◆ WHAT YOU NEED TO DO ◆
Search the data for "service" and copy every matching line.

◆ INPUT FOR THIS TASK ◆
Definition read_where (s : jsstring) : option where_shape :=
  if jsstring_eqb s text_messages_tail then Some WAll
  else
    match strip (js "WHERE ") s with
    | None => None
    | Some r =>
        if jsstring_eqb r (js "room_id = ?" ++ text_messages_tail) then Some WRoom
        else if jsstring_eqb r (js "open_id = ?" ++ text_messages_tail) then Some WOpenId
        else if jsstring_eqb r (js "uname LIKE ? COLLATE NOCASE" ++ text_messages_tail)
        then Some WUname
        else
          match strip (js "room_id = ? AND ") r with
          | Some r' => read_group true r'
          | None => read_group false r
          end
    end.

(** The statement a text denotes, for the statement texts of the
    service over [danmaku_messages]. *)
Definition recognise (sql : jsstring) : option statement :=
  if jsstring_eqb sql text_count_all then Some SCountAll
  else if jsstring_eqb sql text_count_users then Some SCountUsers
  else if jsstring_eqb sql text_count_users_since then Some SCountUsersSince
  else if jsstring_eqb sql text_top_users then Some STopUsers
  else
    match strip text_messages_head sql with
    | Some r => option_map SMessages (read_where r)
    | None => None
    end.

(** The text the driver binds for a value of the query: a string as it
    is, every other object (an array as well) as the fixed text
    [[object Object]]. *)
Definition bound_text (v : qval) : jsstring :=
  match v with
  | QStr s => s
  | _ => js "[object Object]"
  end.

(** How the driver binds a JavaScript value: a number as a number, a
    value of the query as TEXT. *)
Definition bind (v : jsval) : value :=
  match v with
  | JNum z => VInt z
  | JQuery q => VText (bound_text q)
  | JReal r => VReal r
  end.

Definition listing (keep : message -> bool) (n : Z) (tbl : list message) : outcome :=
  Rows (map RMessage (apply_limit n (order_by_effective_desc (filter keep tbl)))).

(** The rows a statement yields on a table, given the bound values;
    [None] when the values do not fit the placeholders. *)
Definition eval (tbl : list message) (q : statement) (args : list value)
  : option outcome :=
  match q, args with
  | SCountAll, [] => Some (Rows [RCount (Z.of_nat (List.length tbl))])
  | SCountUsers, [] => Some (Rows [RCount (count_distinct_open_id tbl)])
  | SCountUsersSince, [c] =>
      Some (Rows [RCount (count_distinct_open_id
                            (filter (fun m => sql_ge (effective_expr m) c) tbl))])
  | STopUsers, [c; VInt n] =>
      Some (Rows (apply_limit n
                    (top_users (filter (fun m => sql_ge (effective_expr m) c) tbl))))
  | SMessages WAll, [VInt n] => Some (listing (fun _ => true) n tbl)
  | SMessages WRoom, [r; VInt n] =>
      Some (listing (fun m => sql_eq (room_id m) r) n tbl)
  | SMessages WOpenId, [o; VInt n] =>
      Some (listing (fun m => sql_eq (open_id m) o) n tbl)
  | SMessages WUname, [p; VInt n] =>
      Some (listing (fun m => sql_like (uname m) p) n tbl)
  | SMessages (WKeywords room k), _ =>
      match rev args with
      | VInt n :: front =>
          let vals := rev front in
          if room then
            match vals with
            | r :: pats =>
                if Nat.eqb (List.length pats) (S k) then
                  Some (listing (fun m => sql_eq (room_id m) r
                                         && existsb (sql_like (msg m)) pats) n tbl)
                else None
            | [] => None
            end
          else
            if Nat.eqb (List.length vals) (S k) then
              Some (listing (fun m => existsb (sql_like (msg m)) vals) n tbl)
            else None
      | _ => None
      end
  | _, _ => None
  end.

(** The engine: statements of the service over a message table get
    their rows from [eval]; every other statement (schema listing,
    table dump) is left to [other]. *)
Definition sqlite_all (other : jsstring -> list jsval -> outcome)
    (tbl : list message) (sql : jsstring) (params : list jsval) : outcome :=
  match recognise sql with
  | Some q =>
      match eval tbl q (map bind params) with
      | Some o => o
      | None => other sql params
      end
  | None => other sql params
  end.

End Sqlite.

Import Sqlite.

(* ===================================================================== *)
(** ** The server *)
(* ===================================================================== *)

Module Server.

(** What a request can observe of its surroundings: the environment,
    the file system, the database driver, the clock, and what the
    JavaScript engine makes of a number beyond the range in which its
    arithmetic is exact: the text it writes for it, and the cutoff it
    computes from it. *)
Record World := {
  env_DB_PATH : option jsstring;           (* process.env.DB_PATH *)
  cwd : jsstring;                          (* process.cwd() *)
  DEFAULT_DB_PATH : jsstring;              (* path.resolve(__dirname, '../danmaku.db') *)
  path_resolve : jsstring -> jsstring -> jsstring;
  existsSync : jsstring -> bool;           (* fs.existsSync *)
  db_all : jsstring -> jsstring -> list jsval -> outcome;  (* db.all on the file *)
  Date_now : Z;                            (* Date.now(), milliseconds *)
  huge_toString : Z -> jsstring;           (* String(n) for the double read from an integer beyond 2^53 *)
  inexact_cutoff : jsnum -> option Z       (* floor(Date.now() / 1000) - hours * 3600 where it is rounded *)
}.

(** A statement handed to the driver. *)
Record issued := {
  issued_path : jsstring;
  issued_sql : jsstring;
  issued_params : list jsval
}.

(** The JSON bodies the handlers send. *)
Inductive body :=
| BError (error : jsstring)                               (* { error } *)
| BDbNotFound (path : jsstring)                           (* { error: 'db not found', path } *)
| BTables (path : jsstring) (tables : list row)           (* { path, tables } *)
| BRows (rows : list row)                                 (* { rows } *)
| BTotalMessages (totalMessages : Z)
| BUniqueUsers (uniqueUsers : Z)
| BUniqueUsers24h (uniqueUsers24h : Z)
| BTopUsers (sinceHours : jsnum) (limit : Z) (topUsers : list row)
                                                          (* { sinceHours, limit, topUsers } *)
| BMessages (messages : list row) (limit : Z)             (* { messages, limit } *)
| BSearch (keywords : list jsstring) (limit : Z) (messages : list row).

Record response := {
  status : Z;
  json : body
}.

(** A settled promise. *)
Inductive settled (A : Type) :=
| Resolved (a : A)
| Rejected (message : jsstring).
Arguments Resolved {A} a.
Arguments Rejected {A} message.

(** [all(dbPath, sql, params)]: the promise and the statements run. *)
Definition all (w : World) (dbPath sql : jsstring) (params : list jsval)
  : settled (list row) * list issued :=
  if negb (existsSync w dbPath) then
    (Rejected (js "DB file not found: " ++ dbPath), [])
  else
    let log := [{| issued_path := dbPath; issued_sql := sql; issued_params := params |}] in
    match db_all w dbPath sql params with
    | SqlError m => (Rejected m, log)
    | Rows rows => (Resolved rows, log)
    end.

Definition resolveDbPath (w : World) : jsstring :=
  match env_DB_PATH w with
  | Some envPath =>
      match envPath with
      | [] => DEFAULT_DB_PATH w
      | _ => path_resolve w (cwd w) envPath
      end
  | None => DEFAULT_DB_PATH w
  end.

(** [parseLimit(raw, fallback, max)], for a maximum of at most 2^53 (the
    source passes 100, 200 and 500): a number beyond 2^53 is then above
    the maximum, or below zero. *)
Definition parseLimit (raw : qval) (fallback max : Z) : completion Z :=
  match parseInt10 raw with
  | Thrown m => Thrown m
  | Returned NaN => Returned fallback
  | Returned (Num parsed) =>
      Returned (if parsed <=? 0 then fallback else Math_min parsed max)
  | Returned (Huge parsed) =>
      Returned (if parsed <=? 0 then fallback else max)
  end.

Definition parseHours (raw : qval) (fallback : Z) : completion jsnum :=
  match parseInt10 raw with
  | Thrown m => Thrown m
  | Returned NaN => Returned (Num fallback)
  | Returned (Num parsed) =>
      Returned (if parsed <=? 0 then Num fallback else Num parsed)
  | Returned (Huge parsed) =>
      Returned (if parsed <=? 0 then Num fallback else Huge parsed)
  end.

Definition buildTimestampOrderClause : jsstring :=
  js "COALESCE(timestamp, strftime('%s', created_at))".

(** [res.json(b)] and [res.status(n).json(b)] *)
Definition ok (b : body) : response := {| status := 200; json := b |}.
Definition fail (n : Z) (b : body) : response := {| status := n; json := b |}.

(** The shared tail of the handlers: await the promise, answer with
    the rows, or with status 500 from the catch block. *)
Definition answer (p : settled (list row) * list issued) (k : list row -> body)
  : response * list issued :=
  match fst p with
  | Resolved rows => (ok (k rows), snd p)
  | Rejected m => (fail 500 (BError m), snd p)
  end.

(** An evaluation inside the try block of a handler, before any
    statement is run: when it throws, the catch block answers with
    status 500 and the message of the error. *)
Definition caught {A : Type} (c : completion A)
    (k : A -> response * list issued) : response * list issued :=
  match c with
  | Returned a => k a
  | Thrown m => (fail 500 (BError m), [])
  end.

Notation "'const' x ':=' c 'in' k" := (caught c (fun x => k))
  (at level 10, x name, c at level 100, k at level 200).

(** [rows?.[0]?.count || 0] *)
Definition first_count (rows : list row) : Z :=
  match rows with
  | RCount n :: _ => n
  | _ => 0
  end.

(** A template literal written over several lines, as in the source:
    each line is indented by twelve spaces, the closing quote by eight. *)
Definition nl : jsstring := [10%N].
Definition ln (t : jsstring) : jsstring := nl ++ js "            " ++ t.
Definition closing : jsstring := nl ++ js "        ".

(** GET /tables *)
Definition sql_tables : jsstring :=
  js "SELECT name, type FROM sqlite_master WHERE type IN ('table','view') AND name NOT LIKE 'sqlite_%' ORDER BY name".

Definition get_tables (w : World) (req : Request) : response * list issued :=
  let dbPath := resolveDbPath w in
  if negb (existsSync w dbPath) then (fail 404 (BDbNotFound dbPath), [])
  else answer (all w dbPath sql_tables []) (fun rows => BTables dbPath rows).

(** GET /table/:name *)
Definition safeName (name : jsstring) : jsstring :=
  flat_map (fun c => if char_eqb c 34%N then [34%N; 34%N] else [c]) name.

Definition sql_table (w : World) (name : jsstring) (limit offset : jsnum) : jsstring :=
  js "SELECT * FROM " ++ [34%N] ++ safeName name ++ [34%N]
  ++ js " LIMIT " ++ num_toString (huge_toString w) limit
  ++ js " OFFSET " ++ num_toString (huge_toString w) offset.

Definition get_table (w : World) (req : Request) : response * list issued :=
  let dbPath := resolveDbPath w in
  let name := params_name req in
  const limit := parseInt10 (or_default (query_limit req) (js "100")) in
  const offset := parseInt10 (or_default (query_offset req) (js "0")) in
  if negb (existsSync w dbPath) then (fail 404 (BDbNotFound dbPath), [])
  else answer (all w dbPath (sql_table w name limit offset) []) BRows.

(** GET /stats/history-count *)
Definition sql_history_count : jsstring :=
  js "SELECT COUNT(*) AS count FROM danmaku_messages".

Definition get_history_count (w : World) (req : Request) : response * list issued :=
  let dbPath := resolveDbPath w in
  answer (all w dbPath sql_history_count [])
         (fun rows => BTotalMessages (first_count rows)).

(** GET /stats/unique-users *)
Definition sql_unique_users : jsstring :=
  js "SELECT COUNT(DISTINCT open_id) AS count FROM danmaku_messages".

Definition get_unique_users (w : World) (req : Request) : response * list issued :=
  let dbPath := resolveDbPath w in
  answer (all w dbPath sql_unique_users [])
         (fun rows => BUniqueUsers (first_count rows)).

(** [Math.floor(Date.now() / 1000) - hours * 3600] for a number of
    hours whose product with 3600 is exact.  [Date.now()] is an
    integer time value, of magnitude at most 8.64e15: its quotient by
    1000 rounds to the right second, and the difference is exact. *)
Definition cutoff_of (w : World) (hours : Z) : Z :=
  Date_now w / 1000 - hours * 3600.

◆ ANSWER TO THIS TASK ◆
    service over [danmaku_messages]. *)
(** The engine: statements of the service over a message table get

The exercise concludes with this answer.